July 3, 2006

Brian

On June 15th my brother would have been 25 years old. June 16th my sister turned 21. He was three years old when he died, and my sister was born the following year, the day after his birthday.

They were 11 months from meeting each other.This is Brian dressed up for the Halloween before he died. This costume fit him perfectly; he was a little troublemaker just like Bam Bam.


I've previously written about what happened when my brother died. http://jennafern.livejournal.com/58205.html Sometimes it's hard for me to believe that it actually happened that way, but it did, and I can still see it in my head clear as day.

So, I went to visit Brian and left behind a little stuffed dog on his Teddy Bear gravestone. My mother has, in the past, asked me to buy balloons saying Happy Birthday or something with He-Man or another one of the favorite characters he liked. I did, because she wanted me to, but for some reason...I just don't like doing that. I guess I don’t think of it as a “Happy” birthday anymore. It just feels wrong. Flowers are fine, little toys or other fun things are okay too. Balloons just don't feel right to me. I brushed off the deposits left behind by feathered friends, brushed some of the crappy grass away from his plot, and then looked for a four-leaf clover in the small patch that sprung out nearby. I didn’t find one.

My bro called me while I was there, but I didn't tell him where I was. I had a feeling if I did it would just distract him while he was working. After I hung up, I whispered, "I miss you," and felt tears welling up in my eyes as I walked away. They didn't fall though; I would have liked it if they did. It's been a while since I've cried. Oh, I've cried plenty about loosing Brian over the years, it does get easier. It becomes a dull pain after a while but it never goes away. I know somehow it's made me a stronger person.

Bro told me he brought flowers and took his girlfriend there for the first time. He also said it was the first time he's been there since moving back to NJ. Six years I think. I asked him if he cried. He said yes. I said good, I'm glad you did, then I kissed his shoulder and rubbed his back. But I am glad he cried. I was ten and bro was seven. It’s definitely not easy to lose a sibling at such a young age. Not to say losing a sibling at any age is easy, but I think it has more of an impact when you're young because you don't fully understand it and sadly, as a kid you are overshadowed by the tragedy. I remember my family being supportive and talking with us. I think we went to counseling afterwards, but I always worried about my bro more than myself, because Brian was his best friend. I know it's hurt him much more than it has me because he was younger and they were brothers. There's a different bond between a brother and a sister and brothers. It's just different.

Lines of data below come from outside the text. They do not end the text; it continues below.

(** The second half: handle the result, and be done with the request. *)
Definition finish_request (now bucket : Z) (c : Controller) : option Controller :=
  match busy c with
  | Some (req, r) =>
      let '(q, fs) := handle_result now bucket req r (Queue c) (failures c) in
      Some (mkController (on_queue (Done req) q) fs now (notifications c) None (reconciler c))
  | None => None
  end.

(** [EnqueueRequestForObject]. *)
Definition deliver (req : request) (c : Controller) : Controller :=
  mkController (on_queue (Add req) (Queue c)) (failures c) (wall c)
    (notifications c ∖ {[req]}) (busy c) (reconciler c).

Definition fire (now : Z) (req : request) (c : Controller) : Controller :=
  mkController (add_ready req (Queue c)) (failures c) now (notifications c) (busy c) (reconciler c).

Definition notify (req : request) (c : Controller) : Controller :=
  mkController (Queue c) (failures c) (wall c) ({[req]} ∪ notifications c) (busy c) (reconciler c).

(** ** Steps *)

Inductive label := Takes | Resyncs | Internal.

#[export] Instance label_eq_dec : EqDecision label.
Proof. solve_decision. Defined.

Inductive cstep : label → Controller → Controller → Prop :=
| step_take c c' : take_request c = Some c' → cstep Takes c c'
| step_finish now bucket c c' :
    wall c ≤ now → 0 ≤ bucket → finish_request now bucket c = Some c' → cstep Internal c c'
| step_deliver req c : req ∈ notifications c → cstep Internal c (deliver req c)
| step_fire now req t c :
    waitingEntryByData (Queue c) !! req = Some t → wall c ≤ now → t ≤ now →
    cstep Internal c (fire now req c)
| step_resync req c :
    req ∈ dom (objects (world (reconciler c))) → cstep Resyncs c (notify req c).

(** An execution, with the number of steps of each kind. *)
Inductive execution (c0 : Controller) : nat → nat → nat → Controller → Prop :=
| exec_start : execution c0 0 0 0 c0
| exec_take t r i c c' : execution c0 t r i c → cstep Takes c c' → execution c0 (S t) r i c'
| exec_resync t r i c c' : execution c0 t r i c → cstep Resyncs c c' → execution c0 t (S r) i c'
| exec_internal t r i c c' : execution c0 t r i c → cstep Internal c c' → execution c0 t r (S i) c'.

(** A controller that was just started and has been told of one object. *)
Definition started (req : request) (now : Z) (s : St World) : Controller :=
  mkController newDelayingQueue ∅ now {[req]} None s.

(** ** A scheduler *)

(** One way to run the controller: results first, then requests,
    notifications, and timers. *)
Definition next (c : Controller) : option (label * Controller) :=
  match finish_request (wall c) 0 c with
  | Some c' => Some (Internal, c')
  | None =>
      match take_request c with
      | Some c' => Some (Takes, c')
      | None =>
          match elements (notifications c), map_to_list (waitingEntryByData (Queue c)) with
          | req :: _, _ => Some (Internal, deliver req c)
          | [], (req, t) :: _ => Some (Internal, fire (Z.max (wall c) t) req c)
          | [], [] => None
          end
      end
  end.

Fixpoint schedule (n : nat) (t i : nat) (c : Controller) : nat * nat * Controller :=
  match n with
  | O => (t, i, c)
  | S n =>
      match next c with
      | Some (Takes, c') => schedule n (S t) i c'
      | Some (_, c') => schedule n t (S i) c'
      | None => (t, i, c)
      end
  end.

Lemma next_step c l c' : next c = Some (l, c') → l ≠ Resyncs ∧ cstep l c c'.
Proof.
  unfold next. destruct (finish_request (wall c) 0 c) eqn:Hf.
  { intros [= <- <-]. split; [done|]. by eapply (step_finish (wall c) 0). }
  destruct (take_request c) eqn:Ht; [intros [= <- <-]; split; [done|by apply step_take]|].
  destruct (elements (notifications c)) as [|req l'] eqn:Hn.
  - destruct (map_to_list (waitingEntryByData (Queue c))) as [|[req t] l'] eqn:Hw; [done|].
    intros [= <- <-]. split; [done|]. apply (step_fire _ req t); [|lia|lia].
    apply elem_of_map_to_list. rewrite Hw. by left.
  - intros [= <- <-]. split; [done|]. apply step_deliver, elem_of_elements. rewrite Hn. by left.
Qed.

There have been weird times in my life when I'd be thinking about Brian and one of his songs would come on the radio. Those songs are "Rosanna" by Toto, "I Love Rock and Roll" by Joan Jett, and "Girls Just Wanna Have Fun" by Cindi Lauper. Yeah, that usually freaked me out, and my mother would always tell me it's because he's watching over us. I was really hoping one of those songs would have come on the radio as I drove away, but it didn't. I thought about calling the radio station and have them play it, but I knew it wouldn’t make me feel any better, so I decided not too.

I have a feeling he'd be just like my other brother and I. He'd be totally stoked about the Transformers movie and would have the entire He-Man collection on DVD. I'd like to think he'd share other similar interests. I still wonder what he'd look like. One year, I was going to find a place to do one of those age progression things like they do for missing kids. I thought maybe my mother would like that, but after more thought, it probably would be too painful so I never went through with it.

I'm still glad I had him in my life for three years. He gave us a plethora of great stories to tell and remember him by. I still carry some deep painful secrets about him; one of which I'm not even sure the participant remembers, but I do, and I've never brought it up because I know it would just be horrific if I did. So, I keep it with me, knowing I'll probably never tell anyone and keep it in the back of my head until I'm dead and gone.

Still, I have my sister. Though we're not quite as close as I thought we'd be as we got older, I love her and know she loves me. She's a great chick and I'm lucky and glad that I have her in my life. Having her around when I was a teenager was definitely an experience. When she was three years old, I watched her like a hawk. I was so protective of her it wasn't even funny. I was like some mad paranoid 14 year old, watching every single thing she did when she was around. Honestly, I'm still like that with little kids, almost to the point of annoying the shit out of the kids parents because I'm like..."Close that thing, what about the kids," "What are the kids doing?" "You shouldn't have this thing hanging out here, what about the kids" "Have you seen so and so" (after they've been gone for like two minutes). I was the same way with my nephew, still am sometimes. I'd take him to the movies when he was 9 or 10 and he'd have to go to the bathroom and wanted to go alone and I was like "Hell No" and stood outside waiting for him. Maybe that means I'll be a good parent one day, I'm not sure, but I can't help being paranoid and cynical when it comes to kids. I watch too much TV and know there are way to many sicko people out there.

More June birthday's are coming up after Father's day, Mom #2 and one of my very close friends who I kinda consider Mom #3. This is the month I loathe because I always wind up broke by the end of it. Bleh.